Starship can surface kcm's tag and alert state in your prompt via its custom module. Drop this into ~/.config/starship.toml:

[custom.kcm]
command = "kubeconfig-manager starship"
when = "kubeconfig-manager starship | grep -q ."
format = "[$output]($style) "
style = "bold yellow"

Reference the module explicitly in your top-level format string with ${custom.kcm}, for example:

format = """$os$username$hostname$kubernetes${custom.kcm}$directory$git_branch$git_status\
$all"""

Don't set shell = ["sh", "-c"]. Starship 1.24 mishandles the combination of an explicit shell override and custom-module execution — the module computes silently but emits nothing. Let starship use its default shell resolver, which already understands pipes and standard POSIX features.

The when predicate re-runs kubeconfig-manager starship and pipes into grep -q . so the module is only displayed when there's actually output — no stray space in the prompt when the kubeconfig has no tags or alerts. If you want the module to always render (empty slot when nothing to show), use when = true instead.

kcm starship prints a single line describing the active kubeconfig:

Output Meaning
⚠ prod,eu,critical Alerts enabled + tags attached
prod,eu Tags only
Alerts only
(empty) Neither — starship's when predicate hides the module

Defaults to summarizing $KUBECONFIG's first path (or ~/.kube/config) at its current-context. Override either:

kubeconfig-manager starship --file=/path/to/other.yaml
kubeconfig-manager starship --context=prod-eu

Runs on every prompt, so it's optimized to skip palette bootstrapping and to exit silently on any error — your prompt never stalls or prints noise.

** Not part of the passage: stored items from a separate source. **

(* ===== verification/EventContent.v ===== *)
(** * Contents of the events that authorisation reads

    [src/skunkworks/gomatrixserverlib/eventcontent.go]: the create, member,
    third-party-invite, join-rules and power-levels contents, loaded from the
    events an [AuthEventProvider] gives, with their defaults.  The provider is
    the interface of [eventauth.go]; its implementations are [AuthEvents]
    ([EventAuth]), the resolver of [StateRes] and the room state of
    [RoomState]. *)

From Stdlib Require Import String Ascii ZArith List.
From stdpp Require Import base tactics list gmap strings.
From S2P Require Import Prelude Ids Event.
Import Event.Event.

#[local] Open Scope string_scope.
#[local] Open Scope Z_scope.

Module EventContent.

(** The interface [AuthEventProvider]. *)
Class AuthEventProvider (P : Type) := {
  Create : P -> res (option Event);
  JoinRules : P -> res (option Event);
  PowerLevels : P -> res (option Event);
  Member : P -> string -> res (option Event);
  GetThirdPartyInvite : P -> string -> res (option Event);
}.

(** The configuration the checks read: the domains of this deployment
    ([adapter.GetDomainCfg]) and which event types skip the power-level check
    (the value of [skip] in [commonChecks], see [EventAuth.loadSkip]). *)
Class AuthConfig := {
  domainCfg : list string;
  skipEv : string -> bool;
}.

Record createContent := mkCreateContent {
  senderDomain : string;
  roomID : string;
  eventID : string;
  fields : createFields;
}.

Record powerLevelContent := mkPowerLevelContent {
  banLevel : Z;
  inviteLevel : Z;
  kickLevel : Z;
  redactLevel : Z;
  userLevels : gmap string Z;
  userDefaultLevel : Z;
  eventLevels : gmap string Z;
  eventDefaultLevel : Z;
  stateDefaultLevel : Z;
  onlyOneMember : bool;
}.

Section Loaders.
  Context `{Codec} `{AuthConfig} {P : Type} `{AuthEventProvider P}.

Definition newCreateContentFromAuthEvents (authEvents : P) : res createContent :=
  createEvent ← Create authEvents;
  match createEvent with
  | None => Err (ErrNotAllowed "missing create event")
  | Some ev =>
      match decCreate (Content ev) with
      | None => Err (ErrNotAllowed "unparsable create event content")
      | Some c =>
          d ← Ids.domainFromID (Sender ev);
          Ok (mkCreateContent d (RoomID ev) (EventID ev) c)
      end
  end.

Definition domainAllowed (c : createContent) (domain : string) : res unit :=
  if String.eqb domain (senderDomain c) then Ok ()
  else if match Federate (fields c) with None => true | Some b => b end then Ok ()
  else if Ids.CheckSameDomain domainCfg [domain; senderDomain c] then Ok ()
  else Err (ErrNotAllowed "room is unfederatable").

Definition userIDAllowed (c : createContent) (id : string) : res unit :=
  domain ← Ids.domainFromID id;
  domainAllowed c domain.

Definition newMemberContentFromEvent (event : Event) : res memberContent :=
  match decMember (Content event) with
  | Some c => Ok c
  | None => Err (ErrNotAllowed "unparsable member event content")
  end.

Definition newMemberContentFromAuthEvents (authEvents : P) (userID : string) : res memberContent :=
  memberEvent ← Member authEvents userID;
  match memberEvent with
  | None => Ok (mkMemberContent leave None)
  | Some ev => newMemberContentFromEvent ev
  end.

(** The public keys of the third-party invite. *)
Definition newThirdPartyInviteContentFromAuthEvents (authEvents : P) (token : string) : res (list string) :=
  ev ← GetThirdPartyInvite authEvents token;
  match ev with
  | None => Err (ErrNotAllowed "Couldn't find third party invite event")
  | Some e =>
      match decThirdPartyInvite (Content e) with
      | None => Err (ErrNotAllowed "unparsable third party invite event content")
      | Some keys => Ok keys
      end
  end.

Definition newJoinRuleContentFromAuthEvents (authEvents : P) : res string :=
  ev ← JoinRules authEvents;
  match ev with
  | None => Ok invite
  | Some e =>
      match decJoinRule (Content e) with
      | None => Err (ErrNotAllowed "unparsable join_rules event content")
      | Some r => Ok r
      end
  end.

(** ** Power levels *)

Definition userLevel (c : powerLevelContent) (userID : string) : Z :=
  match userLevels c !! userID with
  | Some level => level
  | None => userDefaultLevel c
  end.

Definition eventLevel (c : powerLevelContent) (eventType : string) (isState : bool) : Z :=
  if String.eqb eventType MRoomThirdPartyInvite then inviteLevel c
  else match eventLevels c !! eventType with
       | Some level => level
       | None => if isState then stateDefaultLevel c else eventDefaultLevel c
       end.

Definition thereIsOnlyOneMember (c : powerLevelContent) : bool := onlyOneMember c.

Definition defaults : powerLevelContent :=
  {| banLevel := 50; inviteLevel := 0; kickLevel := 50; redactLevel := 50;
     userLevels := ∅; userDefaultLevel := 0; eventLevels := ∅;
     eventDefaultLevel := 0; stateDefaultLevel := 50; onlyOneMember := false |}.

(** [strconv.ParseInt(s, 10, 64)]. *)
Fixpoint parseDigits (acc : Z) (s : string) : option Z :=
  match s with
  | EmptyString => Some acc
  | String c s' =>
      let d := Z.of_nat (nat_of_ascii c) - 48 in
      if (0 <=? d) && (d <=? 9) then parseDigits (10 * acc + d) s' else None
  end.

Definition parseUnsigned (s : string) : option Z :=
  match s with EmptyString => None | _ => parseDigits 0 s end.

Definition ParseInt (s : string) : option Z :=
  let '(neg, body) :=
    match s with
    | String "+" s' => (false, s')
    | String "-" s' => (true, s')
    | _ => (false, s)
    end in
  match parseUnsigned body with
  | None => None
  | Some un =>
      if negb neg && (2^63 <=? un) then None
      else if neg && (2^63 <? un) then None
      else Some (if neg : bool then - un else un)
  end.

(** [levelJSONValue.UnmarshalJSON] on the raw value. *)
Definition levelValue (data : string) : option Z :=
  match decInt64 data with
  | Some z => Some z
  | None =>
      match decString data with
      | Some s => ParseInt s
      | None => decFloatInt data
      end
  end.

(** [assignIfExists], with the unmarshalling of the value: [None] is the error
    of [UnmarshalJSON]. *)
Definition assignIfExists (raw : option string) (to : Z) : option Z :=
  match raw with
  | None => Some to
  | Some data => levelValue data
  end.

Definition levelMap (raw : gmap string string) : option (gmap string Z) :=
  if bool_decide (map_Forall (fun _ data => is_Some (levelValue data)) raw)
  then Some (omap levelValue raw) else None.

Definition unmarshalPower (raw : powerRaw) : option powerLevelContent :=
  let d := defaults in
  inv ← assignIfExists (rawInvite raw) (inviteLevel d);
  bn ← assignIfExists (rawBan raw) (banLevel d);
  kk ← assignIfExists (rawKick raw) (kickLevel d);
  rd ← assignIfExists (rawRedact raw) (redactLevel d);
  ud ← assignIfExists (rawUsersDefault raw) (userDefaultLevel d);
  sd ← assignIfExists (rawStateDefault raw) (stateDefaultLevel d);
  ed ← assignIfExists (rawEventsDefault raw) (eventDefaultLevel d);
  ul ← levelMap (rawUsers raw);
  el ← levelMap (rawEvents raw);
  Some {| banLevel := bn; inviteLevel := inv; kickLevel := kk; redactLevel := rd;
          userLevels := ul; userDefaultLevel := ud; eventLevels := el;
          eventDefaultLevel := ed; stateDefaultLevel := sd;
          onlyOneMember := match rawOnlyOneMember raw with
                           | Some b => b | None => onlyOneMember d end |}.

Definition newPowerLevelContentFromEvent (event : Event) : res powerLevelContent :=
  match decPower (Content event) ≫= unmarshalPower with
  | None => Err (ErrNotAllowed "unparsable power_levels event content")
  | Some c => Ok c
  end.

Definition newPowerLevelContentFromAuthEvents (authEvents : P) (creatorUserID : string) : res powerLevelContent :=
  powerLevelsEvent ← PowerLevels authEvents;
  match powerLevelsEvent with
  | Some ev => newPowerLevelContentFromEvent ev
  | None =>
      let c := defaults in
      Ok {| banLevel := banLevel c; inviteLevel := inviteLevel c; kickLevel := kickLevel c;
            redactLevel := redactLevel c; userLevels := {[ creatorUserID := 100 ]};
            userDefaultLevel := userDefaultLevel c; eventLevels := eventLevels c;
            eventDefaultLevel := eventDefaultLevel c; stateDefaultLevel := 0;
            onlyOneMember := onlyOneMember c |}
  end.

End Loaders.

(** ** Facts *)

Lemma parseDigits_nonneg s : forall acc z, 0 <= acc -> parseDigits acc s = Some z -> 0 <= z.
Proof.
  induction s as [|c s IH]; simpl; intros acc z Hacc E; [by injection E as <-|].
  destruct (_ && _) eqn:Ed; [|done]. apply andb_true_iff in Ed as [?%Z.leb_le ?%Z.leb_le].
  eapply IH, E. lia.
Qed.

Lemma ParseInt_in64 s z : ParseInt s = Some z -> in64 z.
Proof.
  unfold ParseInt. destruct (match s with String _ _ => _ | EmptyString => _ end) as [neg body].
  destruct (parseUnsigned body) as [un|] eqn:E; [|done].
  assert (0 <= un).
  { unfold parseUnsigned in E. destruct body; [done|]. by eapply (parseDigits_nonneg (String a body) 0). }
  unfold in64. destruct neg; simpl.
  - destruct (Z.ltb_spec (2^63) un); [done|]. intros [= <-]. lia.
  - destruct (Z.leb_spec (2^63) un); [done|]. intros [= <-]. lia.
Qed.

End EventContent.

Opting into the helm alias

Similar to --alias-kubectl (which is on by default), --alias-helm routes plain helm invocations through kcm helm so the values-path guard catches every call — not just kcm helm ...:

kubeconfig-manager install-shell-hook --alias-helm

--alias-helm is off by default because the guard itself is off by default (enable it with kcm helm-guard enable). See helm-guard.md for the full configuration reference.

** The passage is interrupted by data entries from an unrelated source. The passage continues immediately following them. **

(* ===== verification/StateRes.v ===== *)
(** * State resolution

    [src/skunkworks/gomatrixserverlib/stateresolution.go]: which event of a set
    of conflicting state events is kept for each type and state key.  The
    events are split into blocks of one type and state key; the blocks of the
    types that authorisation reads are resolved first, type by type, each against
    the events resolved before it; the other blocks follow.

    The maps of pointers never hold an event under a key that was set to nil, so
    a nil entry is a missing one here.  The SHA-1 digest of Go's library is a
    parameter. *)

From Stdlib Require Import String Ascii ZArith List.
From stdpp Require Import base tactics list gmap strings.
From S2P Require Import Prelude Ids Event EventContent EventAuth.
Import Event.Event EventContent.EventContent EventAuth.EventAuth.

#[local] Open Scope string_scope.
#[local] Open Scope Z_scope.

Module StateRes.

(** [stateResolver]: the blocks ... *)
Record Blocks := mkBlocks {
  bCreates : list Event;
  bPowerLevels : list Event;
  bJoinRules : list Event;
  bThirdPartyInvites : list (list Event);
  bMembers : list (list Event);
  bOthers : list (list Event);
}.

(** ... and the resolved auth events. *)
Record Resolved := mkResolved {
  resolvedCreate : option Event;
  resolvedPowerLevels : option Event;
  resolvedJoinRules : option Event;
  resolvedThirdPartyInvites : gmap string Event;
  resolvedMembers : gmap string Event;
}.

#[export] Instance Resolved_provider : AuthEventProvider Resolved := {|
  Create r := Ok (resolvedCreate r);
  JoinRules r := Ok (resolvedJoinRules r);
  PowerLevels r := Ok (resolvedPowerLevels r);
  Member r k := Ok (resolvedMembers r !! k);
  GetThirdPartyInvite r k := Ok (resolvedThirdPartyInvites r !! k);
|}.

(** ** Grouping the conflicted events *)

Definition conflictKey : Type := string * string.

Inductive blockList := LCreates | LPowerLevels | LJoinRules | LThirdPartyInvites | LMembers | LOthers.

#[export] Instance blockList_eq_dec : EqDecision blockList.
Proof. solve_decision. Defined.

(** The switch of [addConflicted]. *)
Definition listOf (key : conflictKey) : blockList :=
  let '(t, k) := key in
  if String.eqb t MRoomCreate then if String.eqb k "" then LCreates else LOthers
  else if String.eqb t MRoomPowerLevels then if String.eqb k "" then LPowerLevels else LOthers
  else if String.eqb t MRoomJoinRules then if String.eqb k "" then LJoinRules else LOthers
  else if String.eqb t MRoomMember then LMembers
  else if String.eqb t MRoomThirdPartyInvite then LThirdPartyInvites
  else LOthers.

(** Adding an event to its block in one of the block lists. *)
Definition addToBlock (offsets : gmap conflictKey nat) (blocks : list (list Event)) (key : conflictKey) (event : Event)
  : res (gmap conflictKey nat * list (list Event)) :=
  match offsets !! key with
  | Some offset =>
      match blocks !! offset with
      | Some block => Ok (offsets, <[offset := (block ++ [event])%list]> blocks)
      | None => Panic
      end
  | None => Ok (<[key := length blocks]> offsets, (blocks ++ [[event]])%list)
  end.

Definition addEvent (st : gmap conflictKey nat * Blocks) (event : Event) : res (gmap conflictKey nat * Blocks) :=
  let '(offsets, b) := st in
  stateKey ← deref (StateKey event);
  let key := (Type_ event, stateKey) in
  match listOf key with
  | LCreates => Ok (offsets, mkBlocks (bCreates b ++ [event]) (bPowerLevels b) (bJoinRules b) (bThirdPartyInvites b) (bMembers b) (bOthers b))
  | LPowerLevels => Ok (offsets, mkBlocks (bCreates b) (bPowerLevels b ++ [event]) (bJoinRules b) (bThirdPartyInvites b) (bMembers b) (bOthers b))
  | LJoinRules => Ok (offsets, mkBlocks (bCreates b) (bPowerLevels b) (bJoinRules b ++ [event]) (bThirdPartyInvites b) (bMembers b) (bOthers b))
  | LMembers =>
      '(o, l) ← addToBlock offsets (bMembers b) key event;
      Ok (o, mkBlocks (bCreates b) (bPowerLevels b) (bJoinRules b) (bThirdPartyInvites b) l (bOthers b))
  | LThirdPartyInvites =>
      '(o, l) ← addToBlock offsets (bThirdPartyInvites b) key event;
      Ok (o, mkBlocks (bCreates b) (bPowerLevels b) (bJoinRules b) l (bMembers b) (bOthers b))
  | LOthers =>
      '(o, l) ← addToBlock offsets (bOthers b) key event;
      Ok (o, mkBlocks (bCreates b) (bPowerLevels b) (bJoinRules b) (bThirdPartyInvites b) (bMembers b) l)
  end.

Fixpoint addEvents (st : gmap conflictKey nat * Blocks) (events : list Event) : res (gmap conflictKey nat * Blocks) :=
  match events with
  | [] => Ok st
  | event :: rest => st1 ← addEvent st event; addEvents st1 rest
  end.

Definition addConflicted (events : list Event) : res Blocks :=
  '(_, b) ← addEvents (∅, mkBlocks [] [] [] [] [] []) events; Ok b.

(** ** The resolved auth events *)

Definition set_create (r : Resolved) (o : option Event) : Resolved :=
  mkResolved o (resolvedPowerLevels r) (resolvedJoinRules r) (resolvedThirdPartyInvites r) (resolvedMembers r).
Definition set_power (r : Resolved) (o : option Event) : Resolved :=
  mkResolved (resolvedCreate r) o (resolvedJoinRules r) (resolvedThirdPartyInvites r) (resolvedMembers r).
Definition set_join (r : Resolved) (o : option Event) : Resolved :=
  mkResolved (resolvedCreate r) (resolvedPowerLevels r) o (resolvedThirdPartyInvites r) (resolvedMembers r).
Definition set_invites (r : Resolved) (m : gmap string Event) : Resolved :=
  mkResolved (resolvedCreate r) (resolvedPowerLevels r) (resolvedJoinRules r) m (resolvedMembers r).
Definition set_memberMap (r : Resolved) (m : gmap string Event) : Resolved :=
  mkResolved (resolvedCreate r) (resolvedPowerLevels r) (resolvedJoinRules r) (resolvedThirdPartyInvites r) m.

Definition addAuthEvent (r : Resolved) (event : Event) : res Resolved :=
  let t := Type_ event in
  if String.eqb t MRoomCreate then Ok (if StateKeyEquals event "" then set_create r (Some event) else r)
  else if String.eqb t MRoomPowerLevels then Ok (if StateKeyEquals event "" then set_power r (Some event) else r)
  else if String.eqb t MRoomJoinRules then Ok (if StateKeyEquals event "" then set_join r (Some event) else r)
  else if String.eqb t MRoomMember then
    k ← deref (StateKey event); Ok (set_memberMap r (<[k := event]> (resolvedMembers r)))
  else if String.eqb t MRoomThirdPartyInvite then
    k ← deref (StateKey event); Ok (set_invites r (<[k := event]> (resolvedThirdPartyInvites r)))
  else Panic.

Definition removeAuthEvent (r : Resolved) (eventType stateKey : string) : res Resolved :=
  if String.eqb eventType MRoomCreate then Ok (if String.eqb stateKey "" then set_create r None else r)
  else if String.eqb eventType MRoomPowerLevels then Ok (if String.eqb stateKey "" then set_power r None else r)
  else if String.eqb eventType MRoomJoinRules then Ok (if String.eqb stateKey "" then set_join r None else r)
  else if String.eqb eventType MRoomMember then Ok (set_memberMap r (delete stateKey (resolvedMembers r)))
  else if String.eqb eventType MRoomThirdPartyInvite then
    Ok (set_invites r (delete stateKey (resolvedThirdPartyInvites r)))
  else Panic.

Fixpoint addAuthEvents (r : Resolved) (events : list Event) : res Resolved :=
  match events with
  | [] => Ok r
  | e :: rest => r1 ← addAuthEvent r e; addAuthEvents r1 rest
  end.

(** ** Resolving a block *)

Section Resolve.
  Context `{GoRange} `{Codec} `{AuthConfig} (sha1 : string -> string).

Record conflictedEvent := mkConflicted { depth : Z; eventIDSHA1 : string; event : Event }.

Definition conflicted (e : Event) : conflictedEvent := mkConflicted (Depth e) (sha1 (EventID e)) e.

(** [conflictedEventSorter.Less]. *)
Definition Less (a b : conflictedEvent) : bool :=
  if depth a =? depth b then str_ltb (eventIDSHA1 b) (eventIDSHA1 a) else depth a <? depth b.

Definition sortConflictedEventsByDepthAndSHA1 (events : list Event) : list conflictedEvent :=
  gosort (fun a b => negb (Less b a)) (map conflicted events).

(** The loop of [resolveAuthBlock] over the newer events. *)
Fixpoint authCandidates (r : Resolved) (result : Event) (block : list conflictedEvent) : res (Event * Resolved) :=
  match block with
  | [] => Ok (result, r)
  | c :: rest =>
      match Allowed (event c) r with
      | Ok _ => r1 ← addAuthEvent r (event c); authCandidates r1 (event c) rest
      | Err _ => Ok (result, r)
      | Panic => Panic
      | Diverge => Diverge
      end
  end.

Definition resolveAuthBlock (r : Resolved) (events : list Event) : res (Event * Resolved) :=
  match sortConflictedEventsByDepthAndSHA1 events with
  | [] => Panic
  | c :: rest =>
      r1 ← addAuthEvent r (event c);
      '(result, r2) ← authCandidates r1 (event c) rest;
      k ← deref (StateKey result);
      r3 ← removeAuthEvent r2 (Type_ result) k;
      Ok (result, r3)
  end.

(** The loop of [resolveNormalBlock], from the newest event down to the second
    oldest. *)
Fixpoint newestAllowed (r : Resolved) (newestFirst : list conflictedEvent) : res (option Event) :=
  match newestFirst with
  | [] => Ok None
  | c :: rest =>
      match Allowed (event c) r with
      | Ok _ => Ok (Some (event c))
      | Err _ => newestAllowed r rest
      | Panic => Panic
      | Diverge => Diverge
      end
  end.

Definition resolveNormalBlock (r : Resolved) (events : list Event) : res Event :=
  match sortConflictedEventsByDepthAndSHA1 events with
  | [] => Panic
  | c :: rest =>
      o ← newestAllowed r (rev rest);
      Ok (default (event c) o)
  end.

(** ** Resolving all blocks *)

(** The first loop of [resolveAndAddAuthBlocks]. *)
Fixpoint resolveAuthBlocks (r : Resolved) (blocks : list (list Event)) : res (list Event * Resolved) :=
  match blocks with
  | [] => Ok ([], r)
  | [] :: rest => resolveAuthBlocks r rest
  | block :: rest =>
      '(e, r1) ← resolveAuthBlock r block;
      '(es, r2) ← resolveAuthBlocks r1 rest;
      Ok (e :: es, r2)
  end.

(** [resolveAndAddAuthBlocks]; the state is the auth events and the result. *)
Definition resolveAndAddAuthBlocks (st : Resolved * list Event) (blocks : list (list Event)) : res (Resolved * list Event) :=
  let '(r, result) := st in
  '(es, r1) ← resolveAuthBlocks r blocks;
  r2 ← addAuthEvents r1 es;
  Ok (r2, (result ++ es)%list).

Fixpoint resolveNormalBlocks (r : Resolved) (blocks : list (list Event)) : res (list Event) :=
  match blocks with
  | [] => Ok []
  | block :: rest =>
      e ← resolveNormalBlock r block;
      es ← resolveNormalBlocks r rest;
      Ok (e :: es)
  end.

Definition emptyResolved : Resolved := mkResolved None None None ∅ ∅.

Definition ResolveStateConflicts (conflicted authEvents : list Event) : res (list Event) :=
  b ← addConflicted conflicted;
  r0 ← addAuthEvents emptyResolved authEvents;
  st1 ← resolveAndAddAuthBlocks (r0, []) [bCreates b];
  st2 ← resolveAndAddAuthBlocks st1 [bPowerLevels b];
  st3 ← resolveAndAddAuthBlocks st2 [bJoinRules b];
  st4 ← resolveAndAddAuthBlocks st3 (bThirdPartyInvites b);
  st5 ← resolveAndAddAuthBlocks st4 (bMembers b);
  es ← resolveNormalBlocks st5.1 (bOthers b);
  Ok (st5.2 ++ es)%list.

End Resolve.

End StateRes.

Opting out of the kubectl alias

If you'd rather only get alerts through explicit kcm kubectl ... invocations, pass --no-alias-kubectl:

kubeconfig-manager install-shell-hook --no-alias-kubectl

The installed fence block will only contain the kcm() function, not the kubectl alias. Note: this means kubectl delete and similar destructive commands will run without any guardrail, even when you've enabled alerts on the active kubeconfig.

How shell detection works

kcm resolves the target shell in this order:

  1. --shell=<name> flag if passed (valid: bash, zsh, pwsh).
  2. On Windows, default to pwsh.
  3. Otherwise, inspect $SHELL:
  4. zsh → Zsh formatter
  5. bash, sh → Bash formatter
  6. pwsh, powershell → PowerShell formatter
  7. Fallback: Bash.

How eval works safely

The TUI writes its UI to stderr via tea.WithOutput(os.Stderr), leaving stdout empty until the user presses x to select — at which point the single-line export is printed. If the user quits with q, stdout stays empty and the surrounding eval $(...) does nothing.

Paths are quoted with POSIX-safe single-quote escaping for bash/zsh and PowerShell single-quote doubling for pwsh, so filenames containing apostrophes don't break the emitted line.